Once upon a time, the arrival of new neighbors was received with joy. It was the perfect opportunity to really get to know the people who lived next door. There were community BBQs, community garage sales, or simply talking on the streets with each other about every day things. However, the economical struggling, and the stressful times we have been living in for the past 10 years, has damaged our communications skills too. We are just too tired to talk, too busy to participate in community activities, and too worried working two jobs, so we can support our families.

It has been a gradual “disengagement”, from everything and everyone. We feel bad for someone's tragedy next door, but in the back of our mind the honest thought is: “Better them, than me” or “Sorry, I really don't have time to check what is going on with my neighbors, I have my own problems”.

I have done it, you have done it, just about everyone has done it at least once! The truth is that although we would like to get more involved with the people who surround us, we simply rather close our eyes, and ignore them.

There have been cases where there was even a child kidnapped next door for years, cases like that little girl who was kept captive, continuously raped, and was finally forced to have children with the abductor until she was in her 30's? Did anyone around that house even bother to notice how odd that situation was, where one little girl entered that house one day and years later there were 3 more little girls who apparently showed up out of nowhere?

What about the neighbors of the terrorists on 9/11? I doubt that any of their neighbors ever wondered why there was so much technology for a simple household, and why those neighbors were so anti-social? Apparently the clue is “quiet” neighbors, the kind who don't talk much, and don't socialize very much. It is perfectly normal that you want to keep certain level of privacy, After all it is our right! But what happens when this behavior is combined with other factors, like odd situations or threatening comments? When exactly would you become suspicious of someone?

In many scenarios, that quiet neighbor was a serial killer, sexual predator, or a terrorist. It seems like it has to take a tragedy to discover that the nice, polite, quiet neighbor next door, was nothing by a criminal. Don't take me wrong, it could perfectly be the case of someone that is extremely shy, or maybe even depressed, or why not? Simply antisocial. But let's face it, sooner or later, we'll get to know that person better, and we will be able to determine what the issue was.

I am talking about that new neighbor, the one who keeps his windows shut, and that will never invite us in. The one who never calls on the phone to anybody, the one who never leaves the house, or comes back immediately to check if someone has disturbed his premises. Every time another neighbor approaches him, he reacts with indifference, almost hostility, and he never asks anything about your personal life, or any questions about anything, because he is afraid you might ask questions too.

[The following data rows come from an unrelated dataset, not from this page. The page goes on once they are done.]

(** X14. On a successful reply, [get_username] either returns the value
    of the key ["name"] of the body or raises [MalformedResponse], and
    nothing else: a body that is not an object (a list, a string, [null])
    or has no ["name"] is reported as [MalformedResponse] with status 0. *)
Theorem get_username_on_success :
  forall (L : PyLib) (self : API) (player : uuid.UUID + string)
         (uid : uuid.UUID) (w : world) (resp : ClientResponse) (data : pyval),
    _parse_uuid player = Ret uid ->
    1 <= _max_attempts (_http self) ->
    next_reply w = Answer resp ->
    status resp < 400 ->
    json resp = Ret data ->
    let w' := after w [Request "GET" (profile_url uid) [];
                       attempt_log "GET" (profile_url uid) resp 1] in
    (forall v : pyval,
        at_path ["name"] data = Some v ->
        get_username self player w = (Ret v, w'))
    /\ (at_path ["name"] data = None ->
        exists detail : string,
          get_username self player w
          = (Raise (MojangErr MalformedResponse 0 (PyStr detail)), w')).
Proof.
  intros L self player uid w resp data Hp Hmax Hr Hs Hj w'.
  assert (Hrun : get_username self player w
                 = (try_except_as (getitem data "name")
                      [KeyError; TypeError; AttributeError]
                      (fun exc =>
                         Raise (errors.new_MalformedResponse
                                  ("Profile response missing 'name': " ++ exc))),
                    w')).
  { unfold get_username. cbv [IO.bind IO.lift IO.catch]. rewrite Hp.
    fold (profile_url uid).
    now rewrite (get_json_success (_http self) (profile_url uid) w resp data
                   Hmax Hr Hs Hj). }
  pose proof (getitem_at_path data "name") as Hget.
  split.
  - intros v Hv. rewrite Hv in Hget. now rewrite Hrun, Hget.
  - intros Hv. rewrite Hv in Hget.
    destruct Hget as (c & msg & Hget & [-> | ->]);
      rewrite Hrun, Hget; eexists; reflexivity.
Qed.

Lemma get_username_on_success_witness :
  exists detail : string,
    get_username (L := CPython.lib) api3 (inl notch_uuid)
      (always (json_success (PyList [])))
    = (Raise (MojangErr MalformedResponse 0 (PyStr detail)),
       after (always (json_success (PyList [])))
         [Request "GET" (profile_url notch_uuid) [];
          attempt_log "GET" (profile_url notch_uuid)
            (json_success (PyList [])) 1]).
Proof.
  apply (proj2 (get_username_on_success CPython.lib api3 (inl notch_uuid)
                  notch_uuid (always (json_success (PyList [])))
                  (json_success (PyList [])) (PyList [])
                  eq_refl ltac:(simpl; lia) eq_refl ltac:(simpl; lia) eq_refl)).
  reflexivity.
Defined.

(** X15. On a successful reply, [get_uuid] reports a body that is not an
    object or has no ["id"] as [MalformedResponse]; it returns the UUID
    when ["id"] is a non-empty string that [uuid.UUID] accepts; and when
    ["id"] is a non-empty string that [uuid.UUID] rejects, the [ValueError]
    of [uuid.UUID] leaves [get_uuid] as it is, not wrapped in a
    [MalformedResponse]. *)
Theorem get_uuid_on_success :
  forall (L : PyLib) (self : API) (username : string) (w : world)
         (resp : ClientResponse) (data : pyval),
    valid_username username ->
    1 <= _max_attempts (_http self) ->
    next_reply w = Answer resp ->
    status resp < 400 ->
    json resp = Ret data ->
    let url := (_UUID_API_URL ++ "/" ++ username)%string in
    let w' := after w [Request "GET" url []; attempt_log "GET" url resp 1] in
    (at_path ["id"] data = None ->
     exists detail : string,
       get_uuid self username w
       = (Raise (MojangErr MalformedResponse 0 (PyStr detail)), w'))
    /\ (forall (s : string) (u : uuid.UUID),
          at_path ["id"] data = Some (PyStr s) -> s <> "" ->
          uuid_parse s = inl u ->
          get_uuid self username w = (Ret (Some u), w'))
    /\ (forall s msg : string,
          at_path ["id"] data = Some (PyStr s) -> s <> "" ->
          uuid_parse s = inr msg ->
          get_uuid self username w = (Raise (PyErr ValueError msg), w')).
Proof.
  intros L self username w resp data Hvalid Hmax Hr Hs Hj url w'.
  subst w' url.
  set (url := (_UUID_API_URL ++ "/" ++ username)%string).
  set (w' := after w [Request "GET" url []; attempt_log "GET" url resp 1]).
  assert (Hrun : get_uuid self username w
                 = IO.bind
                     (IO.lift
                        (try_except_as (getitem data "id")
                           [KeyError; TypeError; AttributeError]
                           (fun exc =>
                              Raise (errors.new_MalformedResponse
                                       ("UUID lookup response missing 'id': "
                                          ++ exc)))))
                     (fun raw =>
                        if truthy raw
                        then IO.bind (IO.lift (uuid_UUID raw))
                               (fun u => IO.ret (Some u))
                        else IO.ret None) w').
  { unfold get_uuid. cbv [IO.bind IO.lift IO.catch].
    rewrite (proj1 (assert_valid_username_spec username) Hvalid).
    fold url.
    now rewrite (get_json_success (_http self) url w resp data Hmax Hr Hs Hj). }
  pose proof (getitem_at_path data "id") as Hget.
  assert (Htruthy : forall s, s <> "" -> truthy (PyStr s) = true).
  { intros s Hne. simpl. destruct (String.eqb_spec s ""); [contradiction |].
    reflexivity. }
  split; [| split].
  - intros Hid. rewrite Hid in Hget.
    destruct Hget as (c & msg & Hget & [-> | ->]);
      rewrite Hrun; cbv [IO.bind IO.lift]; rewrite Hget;
      eexists; reflexivity.
  - intros s u Hid Hne Hu. rewrite Hid in Hget.
    rewrite Hrun. cbv [IO.bind IO.lift IO.ret]. rewrite Hget.
    cbv [try_except_as]. rewrite (Htruthy s Hne).
    unfold uuid_UUID. now rewrite Hu.
  - intros s msg Hid Hne Hu. rewrite Hid in Hget.
    rewrite Hrun. cbv [IO.bind IO.lift IO.ret]. rewrite Hget.
    cbv [try_except_as]. rewrite (Htruthy s Hne).
    unfold uuid_UUID. now rewrite Hu.
Qed.

Lemma get_uuid_on_success_witness :
  valid_username "Notch"
  /\ get_uuid (L := CPython.lib) api3 "Notch"
       (always (json_success
                  (PyDict [("id", PyStr "069a79f444e94726a5befca90e38aaf5");
                           ("name", PyStr "Notch")])))
     = (Ret (Some notch_uuid),
        after
          (always (json_success
                     (PyDict [("id", PyStr "069a79f444e94726a5befca90e38aaf5");
                              ("name", PyStr "Notch")])))
          [Request "GET" (_UUID_API_URL ++ "/" ++ "Notch") [];
           attempt_log "GET" (_UUID_API_URL ++ "/" ++ "Notch")
             (json_success
                (PyDict [("id", PyStr "069a79f444e94726a5befca90e38aaf5");
                         ("name", PyStr "Notch")])) 1]).
Proof.
  assert (H : valid_username "Notch").
  { unfold valid_username, len. split; [simpl; lia | reflexivity]. }
  split; [exact H |].
  apply (proj1 (proj2
    (get_uuid_on_success CPython.lib api3 "Notch"
       (always (json_success
                  (PyDict [("id", PyStr "069a79f444e94726a5befca90e38aaf5");
                           ("name", PyStr "Notch")])))
       (json_success
          (PyDict [("id", PyStr "069a79f444e94726a5befca90e38aaf5");
                   ("name", PyStr "Notch")]))
       (PyDict [("id", PyStr "069a79f444e94726a5befca90e38aaf5");
                ("name", PyStr "Notch")])
       H ltac:(simpl; lia) eq_refl ltac:(simpl; lia) eq_refl))
    "069a79f444e94726a5befca90e38aaf5" notch_uuid).
  - reflexivity.
  - discriminate.
  - vm_compute. reflexivity.
Defined.

(** The request of the batch lookup, answered at once by a reply below
    400 whose body is JSON. *)
Lemma post_json_success (self : _HTTPClient) (url : string)
    (kwargs : list (string * pyval)) (w : world)
    (resp : ClientResponse) (data : pyval) :
  1 <= _max_attempts self ->
  next_reply w = Answer resp ->
  status resp < 400 ->
  json resp = Ret data ->
  _post_json self url kwargs w
  = (Ret data,
     after w [Request "POST" url kwargs; attempt_log "POST" url resp 1]).
Proof.
  intros Hmax Hr Hs Hj. unfold _post_json. cbv [IO.bind].
  rewrite (success_returns pyval self "POST" url json kwargs w resp data Hr).
  - reflexivity.
  - unfold ok. lia.
  - exact Hj.
  - exact Hmax.
Qed.

Section Batch.

Context {L : PyLib}.

Lemma as_dict_app (p q : list (string * uuid.UUID)) :
  as_dict (p ++ q) = as_dict p ++ as_dict q.
Proof. unfold as_dict. apply map_app. Qed.

(** Storing under a name that is not a key yet appends the item. *)
Lemma dict_store_fresh (done : list (string * uuid.UUID)) (n : string)
    (u : uuid.UUID) :
  ~ In n (map fst done) ->
  dict_store (as_dict done) (PyStr n) u = as_dict (done ++ [(n, u)]).
Proof.
  induction done as [|[m v] done IH]; intros Hn; [reflexivity |].
  simpl in *. destruct (String.eqb_spec m n) as [-> | Hne].
  - destruct Hn. now left.
  - f_equal. apply IH. intros Hin. apply Hn. now right.
Qed.

Lemma names_to_uuids_distinct (entries : list pyval)
    (pairs : list (string * uuid.UUID)) :
  Forall2 batch_entry entries pairs ->
  forall done : list (string * uuid.UUID),
    NoDup (map fst (done ++ pairs)) ->
    names_to_uuids entries (as_dict done) = Ret (as_dict (done ++ pairs)).
Proof.
  induction 1 as [|entry [n u] entries pairs Hentry _ IH]; intros done Hnodup.
  - now rewrite app_nil_r.
  - destruct Hentry as (d & s & -> & Hname & Hid & Hu). simpl in *.
    rewrite Hname, Hid. simpl. rewrite Hu. simpl.
    rewrite map_app in Hnodup. simpl in Hnodup.
    pose proof (NoDup_remove_2 _ _ _ Hnodup) as Hfresh.
    rewrite dict_store_fresh.
    + replace (done ++ (n, u) :: pairs) with ((done ++ [(n, u)]) ++ pairs)
        by (now rewrite <- app_assoc).
      apply IH. rewrite <- app_assoc, map_app. exact Hnodup.
    + intros Hin. apply Hfresh. apply in_or_app. now left.
Qed.

(** Well-formed entries are passed over. *)
Lemma names_to_uuids_prefix (good : list pyval)
    (pairs : list (string * uuid.UUID)) (tail : list pyval) :
  Forall2 batch_entry good pairs ->
  forall acc : list (pyval * uuid.UUID),
  exists acc' : list (pyval * uuid.UUID),
    names_to_uuids (good ++ tail) acc = names_to_uuids tail acc'.
Proof.
  induction 1 as [|entry [n u] good pairs Hentry _ IH]; intros acc.
  - now exists acc.
  - destruct Hentry as (d & s & -> & Hname & Hid & Hu). simpl in *.
    rewrite Hname, Hid. simpl. rewrite Hu. simpl. apply IH.
Qed.

(** An entry without name or without id stops the comprehension with
    [KeyError] or [TypeError]. *)
Lemma names_to_uuids_bad (bad : pyval) (rest : list pyval)
    (acc : list (pyval * uuid.UUID)) :
  at_path ["name"] bad = None \/ at_path ["id"] bad = None ->
  exists (c : builtin_exc) (msg : string),
    names_to_uuids (bad :: rest) acc = Raise (PyErr c msg)
    /\ (c = KeyError \/ c = TypeError).
Proof.
  intros Hbad. simpl.
  pose proof (getitem_at_path bad "name") as Hname.
  pose proof (getitem_at_path bad "id") as Hid.
  destruct (at_path ["name"] bad) as [k|].
  - destruct Hbad as [Hbad | Hbad]; [discriminate |].
    rewrite Hbad in Hid. destruct Hid as (c & msg & Hid & Hc).
    exists c, msg. rewrite Hname. simpl. rewrite Hid. now split.
  - destruct Hname as (c & msg & Hname & Hc).
    exists c, msg. rewrite Hname. now split.
Qed.

End Batch.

The respect for human rights has become a double-edged knife in this country. We respect the privacy of others, but what happens when this privacy turns into a threat for our own security? Are we not supposed to ask questions either? Honestly, whoever has nothing to hide, will answer a clarifying question, if you explain that there is a certain situation, that makes you feel uneasy. For example: Years ago, I was sitting in my porch when I observed a cat on top of the neighbor's air conditioning unit. It was raining and the unit was right next to their kitchen window. All of the sudden, a gloved hand came through the window and snatched the kitty by the neck, without giving him time to even say “meow”, and ever since that day, I never saw the cat again.

When our neighbors moved out, the new owners of the house found cat skeletons buried everywhere in the back yard and they asked us if we knew anything about the previous owners. Me and my husband looked at each other and we couldn't really answer the question. I guess we never really bothered to talk to them during the 3 years they had been living there.

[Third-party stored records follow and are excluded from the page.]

(** * MSL (Message Security Layer), JavaScript sources

    A shallow embedding of

    - [core/src/main/javascript/entityauth/X509AuthenticationData.js]
      (module [Core]): X.509 entity authentication data with certificate
      chains;
    - [src/main/javascript/entityauth/X509AuthenticationData.js]
      (module [Main]): the certificate-only X.509 entity authentication data;
    - the [MessageOutputStream] class (module [MOS]);
    - [tests/src/main/javascript/util/MockMslContext.js]
      (module [MockMslContext]): the registries of factories of the test
      context.

    JavaScript numbers are IEEE 754 binary64 values.  JavaScript objects are compared by reference with [===], so every object
    of the embedding carries the address it was allocated at, and [new] is
    an operation of an allocation monad.  Asynchronous code is embedded as a
    step function over the events that the JavaScript event loop delivers:
    calls of the public methods and the completions reported by the
    destination stream, the payload chunk factory and the readiness queue. *)

From Stdlib Require Import ZArith List String Bool Lia Arith SpecFloat.
Import ListNotations.

Local Open Scope string_scope.
Local Open Scope list_scope.

(** ** JavaScript values *)

(** Address of a heap object: what [===] compares on objects. *)
Definition Addr := nat.

(** A JavaScript number is an IEEE 754 binary64 value: a zero or an
    infinity with its sign, NaN, or a finite value with sign, mantissa and
    exponent in the range of the format. *)
Record Number : Type := {
  ieee : spec_float;
  binary64 : valid_binary 53 1024 ieee = true }.

Definition NaN : Number := {| ieee := S754_nan; binary64 := eq_refl |}.

Definition positive_zero : Number :=
  {| ieee := S754_zero false; binary64 := eq_refl |}.

(** The number 5, which is 5 * 2^50 * 2^-50. *)
Definition five : Number :=
  {| ieee := S754_finite false 5629499534213120 (-50); binary64 := eq_refl |}.

(** [x === y] on numbers is the IEEE comparison: NaN equals nothing, itself
    included, and the two zeros are equal. *)
Definition number_equals (x y : Number) : bool := SFeqb (ieee x) (ieee y).

(** The values a wire (JSON) object can hold, and [undefined] for a missing
    key.  An array is an object: it has an address. *)
Inductive JsValue : Type :=
| Undefined
| Null
| JBool (b : bool)
| JNumber (x : Number)
| JString (s : string)
| JArray (a : Addr) (elems : list string).

(** [ToBoolean]: what [if (v)] tests. *)
Definition truthy (v : JsValue) : bool :=
  match v with
  | Undefined | Null => false
  | JBool b => b
  | JNumber x =>
      match ieee x with
      | S754_zero _ | S754_nan => false
      | _ => true
      end
  | JString s => negb (s =? "")
  | JArray _ _ => true
  end.

(** [v === w]: by value on primitives, by address on objects. *)
Definition strict_equals (v w : JsValue) : bool :=
  match v, w with
  | Undefined, Undefined => true
  | Null, Null => true
  | JBool a, JBool b => Bool.eqb a b
  | JNumber a, JNumber b => number_equals a b
  | JString a, JString b => (a =? b)
  | JArray a _, JArray b _ => Nat.eqb a b
  | _, _ => false
  end.

(** [typeof v === 'string'] *)
Definition typeof_string (v : JsValue) : bool :=
  match v with JString _ => true | _ => false end.

(** A plain JavaScript object used as a record of string keys: keys keep
    their insertion order, which is the order [JSON.stringify] prints. *)
Definition JsObject := list (string * JsValue).

(** [jo[key]] *)
Fixpoint get (jo : JsObject) (key : string) : JsValue :=
  match jo with
  | [] => Undefined
  | (k, v) :: rest => if k =? key then v else get rest key
  end.

(** [jo[key] = v] *)
Fixpoint set (jo : JsObject) (key : string) (v : JsValue) : JsObject :=
  match jo with
  | [] => [(key, v)]
  | (k, w) :: rest =>
      if k =? key then (k, v) :: rest else (k, w) :: set rest key v
  end.

(** [delete jo[key]] *)
Fixpoint delete (jo : JsObject) (key : string) : JsObject :=
  match jo with
  | [] => []
  | (k, w) :: rest => if k =? key then rest else (k, w) :: delete rest key
  end.

(** The document [JSON.stringify] prints: addresses are not printed, a
    key whose value is [undefined] is left out, NaN and the infinities are
    printed as [null] and the negative zero as [0].  The printed text is a
    function of this document. *)
Inductive JsonValue : Type :=
| JsonNull
| JsonBool (b : bool)
| JsonNumber (x : Number)
| JsonString (s : string)
| JsonArray (elems : list string).

Definition JsonDocument := list (string * JsonValue).

Definition json_of_value (v : JsValue) : option JsonValue :=
  match v with
  | Undefined => None
  | Null => Some JsonNull
  | JBool b => Some (JsonBool b)
  | JNumber x =>
      match ieee x with
      | S754_nan | S754_infinity _ => Some JsonNull
      | S754_zero _ => Some (JsonNumber positive_zero)
      | S754_finite _ _ _ => Some (JsonNumber x)
      end
  | JString s => Some (JsonString s)
  | JArray _ elems => Some (JsonArray elems)
  end.

Fixpoint JSON_stringify (jo : JsObject) : JsonDocument :=
  match jo with
  | [] => []
  | (k, v) :: rest =>
      match json_of_value v with
      | Some j => (k, j) :: JSON_stringify rest
      | None => JSON_stringify rest
      end
  end.

(** ** Exceptions *)

(** Modelled from the spec: the [MslError] constants are not among the
    sources; the two the X.509 code raises are named by the spec and the
    tests ([MslErrorTest.js]). *)
Inductive MslError : Type :=
| JSON_PARSE_ERROR
| X509CERT_PARSE_ERROR.

(** The message of an [MslIoException]; the last one is built from the
    stream's sequence number. *)
Inductive Message : Type :=
| Text (s : string)
| ErrorEncodingPayloadChunk (sequenceNumber : Z).

Inductive Exception : Type :=
| MslEncodingException (error : MslError) (details : string) (jo : JsonDocument)
| MslCryptoException (error : MslError) (details : JsValue) (cause : Exception)
| MslIoException (message : Message)
| MslIoExceptionCausedBy (message : Message) (cause : Exception)
| MslInternalException (message : string)
| RangeError (message : string)
| TypeError (message : string)
| ForeignError (isMslException : bool) (tag : nat).

(** [e instanceof MslException]: the MSL exceptions with an [MslError]
    code; what a collaborator raises says so itself. *)
Definition instanceof_MslException (e : Exception) : bool :=
  match e with
  | MslEncodingException _ _ _ | MslCryptoException _ _ _ => true
  | ForeignError b _ => b
  | _ => false
  end.

(** How a JavaScript function body completes. *)
Inductive Completion (A : Type) : Type :=
| Return (a : A)
| Throw (e : Exception).
Arguments Return {A} a.
Arguments Throw {A} e.

(** ** Allocation *)

(** Code that allocates: the state is the next free address. *)
Definition Exec (A : Type) : Type := Addr -> Completion A * Addr.

Definition ret {A} (a : A) : Exec A := fun h => (Return a, h).
Definition throw {A} (e : Exception) : Exec A := fun h => (Throw e, h).
Definition bind {A B} (m : Exec A) (k : A -> Exec B) : Exec B :=
  fun h => match m h with
           | (Return a, h') => k a h'
           | (Throw e, h') => (Throw e, h')
           end.
Definition try_catch {A} (m : Exec A) (handler : Exception -> Exec A) : Exec A :=
  fun h => match m h with
           | (Return a, h') => (Return a, h')
           | (Throw e, h') => handler e h'
           end.
(** [new]: the fresh address of the object being constructed. *)
Definition new : Exec Addr := fun h => (Return h, S h).

Declare Scope exec_scope.
Delimit Scope exec_scope with exec.
Notation "x <- m ;; k" := (bind m (fun x => k))
  (at level 61, m at next level, right associativity) : exec_scope.

(** ** The X.509 certificate library *)

(** An [X509] object after [readCertPEM]: its address and the hexadecimal
    dump of the certificate it holds. *)
Record X509 : Type := { x509_addr : Addr; hex : string }.

(** The [X509] class and the [CryptoJS] encoders are a third-party library:
    its functions are parameters of the embedding.
    [readCertPEM v] is the dump of the certificate that [v] encodes, or the
    exception the library raises; [getSubjectString h] is the subject of the
    certificate with dump [h]; [base64_of_hex h] is
    [CryptoJS.enc.Base64.stringify(CryptoJS.enc.Hex.parse(h))]. *)
Record CertLibrary : Type := {
  readCertPEM : JsValue -> Completion string;
  getSubjectString : string -> string;
  base64_of_hex : string -> string }.

(** What an [@param {X509} x509cert] argument holds. *)
Inductive CertRef : Type :=
| CertUndefined
| CertNull
| CertObject (c : X509).

Definition cert_truthy (c : CertRef) : bool :=
  match c with CertObject _ => true | _ => false end.

(** [c === d] on certificate references. *)
Definition cert_strict_equals (c d : CertRef) : bool :=
  match c, d with
  | CertUndefined, CertUndefined => true
  | CertNull, CertNull => true
  | CertObject x, CertObject y => Nat.eqb (x509_addr x) (x509_addr y)
  | _, _ => false
  end.

(** ** Entity authentication data *)

(** Modelled from the spec: [EntityAuthenticationScheme] is not among the
    sources; these are the variants the spec lists. *)
Inductive EntityAuthenticationScheme : Type :=
| PSK | PSK_PROFILE | X509_SCHEME | RSA | ECC | NONE | NONE_SUFFIXED
| MT_PROTECTED | PROVISIONED.

Definition scheme_eqb (a b : EntityAuthenticationScheme) : bool :=
  match a, b with
  | PSK, PSK | PSK_PROFILE, PSK_PROFILE | X509_SCHEME, X509_SCHEME
  | RSA, RSA | ECC, ECC | NONE, NONE | NONE_SUFFIXED, NONE_SUFFIXED
  | MT_PROTECTED, MT_PROTECTED | PROVISIONED, PROVISIONED => true
  | _, _ => false
  end.

Definition KEY_X509_CERT : string := "x509certificate".
Definition KEY_X509_CHAIN : string := "x509chain".
Definition KEY_X509_IDENTITY : string := "identity".

(** Modelled from the spec: the base class [EntityAuthenticationData] is not
    among the sources.  Its [init(scheme)] stores the scheme and its
    [equals] is the spec's same-scheme comparison. *)
Definition EntityAuthenticationData_equals
  (this_scheme that_scheme : EntityAuthenticationScheme) : bool :=
  scheme_eqb this_scheme that_scheme.

(** ** core/src/main/javascript/entityauth/X509AuthenticationData.js *)

Module Core.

Later, we were told they raised cats to eat, apparently cats were a delicacy in their country.

This horrific finding made me realize how little we know about the people who surround us. Maybe this is because I have never been one of those nosy people who stick their nose in other people's business. Until then, I thought everyone's life was as normal as mine.


The day we lose our privacy rights in this country, we will lose everything. That is the truth! However, due to so many tragic events lately, we should start thinking about inquiring a little bit more when something doesn't seem right, around us.

As citizens, we all have the right in this world to look for the security, and the well-being of our families. The rights of others, stop where our own rights start. Maybe it would be a good idea to start doing a background check, before selling or renting a house to somebody. Discrimination? Not really, it is more like a safety issue,

It should not be called harassment if what we are trying to do is to make sure that we are safe. And if you don't have anything to hide, and considering the circumstances we are living in today, you shouldn't get offended or mad if someone wants to clarify an honest and understandable doubt. It is called “clearing” and it concerns everyone of us.

If I am unloading a black bag in the middle of the night, and digging in my backyard, and then you don't see my husband for a week, wouldn't you ask? I would! If I am supposed to be unemployed and I bring home a different piece of expensive equipment every day, wouldn't you ask? I would! Or if I am a single man with no relatives, and I bring a child with me one day, disappearing from site for months, wouldn't you ask? I would!

Observe, analyze, discuss, report. In that order. If you suspect something is wrong and you have exhausted every single way to ask and obtain answers without positive results, report it.

If you feel in your gut, that there is something really wrong, it might be. The worst scenario is that the police will clarify it for you, but at least someone knows what is going on now.

Don't do this as revenge or suspect the ants on the ground are up to something, be logical and observe intelligently. Don't just suspect everybody because you can, this is about building a safe environment around us. You don't have to have coffee in your neighbor's kitchen everyday, just learn to detect the signs of a potential dangerous situation. If we start doing this neighborhood wide, we might create a new shield against tragedies like the one in Boston, Oklahoma, Sandy Elementary, Jaycee Lee Dugard (and other thousands of abducted children who have lived in captivity for years), and Jeffrey Dahmer. All these people were someone's neighbor, someone's relative, coworker, someone had contact with these individuals daily. We need to learn to ask questions, and if there is something suspicious, don't just follow that little voice inside of you telling you: “It is not your business” because... it is! It is our business to care about others, even if it implies to ask people questions about their lives. If someone would have called the police, when the neighbors smelled the cadaver scent from Jeffrey Dahmer's apartment, maybe the last victim wouldn't have died. This serial killer had entire barrels full of body parts, which had been decomposing for months.

Don't close your eyes, you could save a life. Let's face it, it could be your life or your loved ones. As Americans, we have the right and the duty to keep our eyes open. After all, it is a fact that these criminals already live among us quietly, waiting for the moment to hurt us. Be alert, and above all, be safe!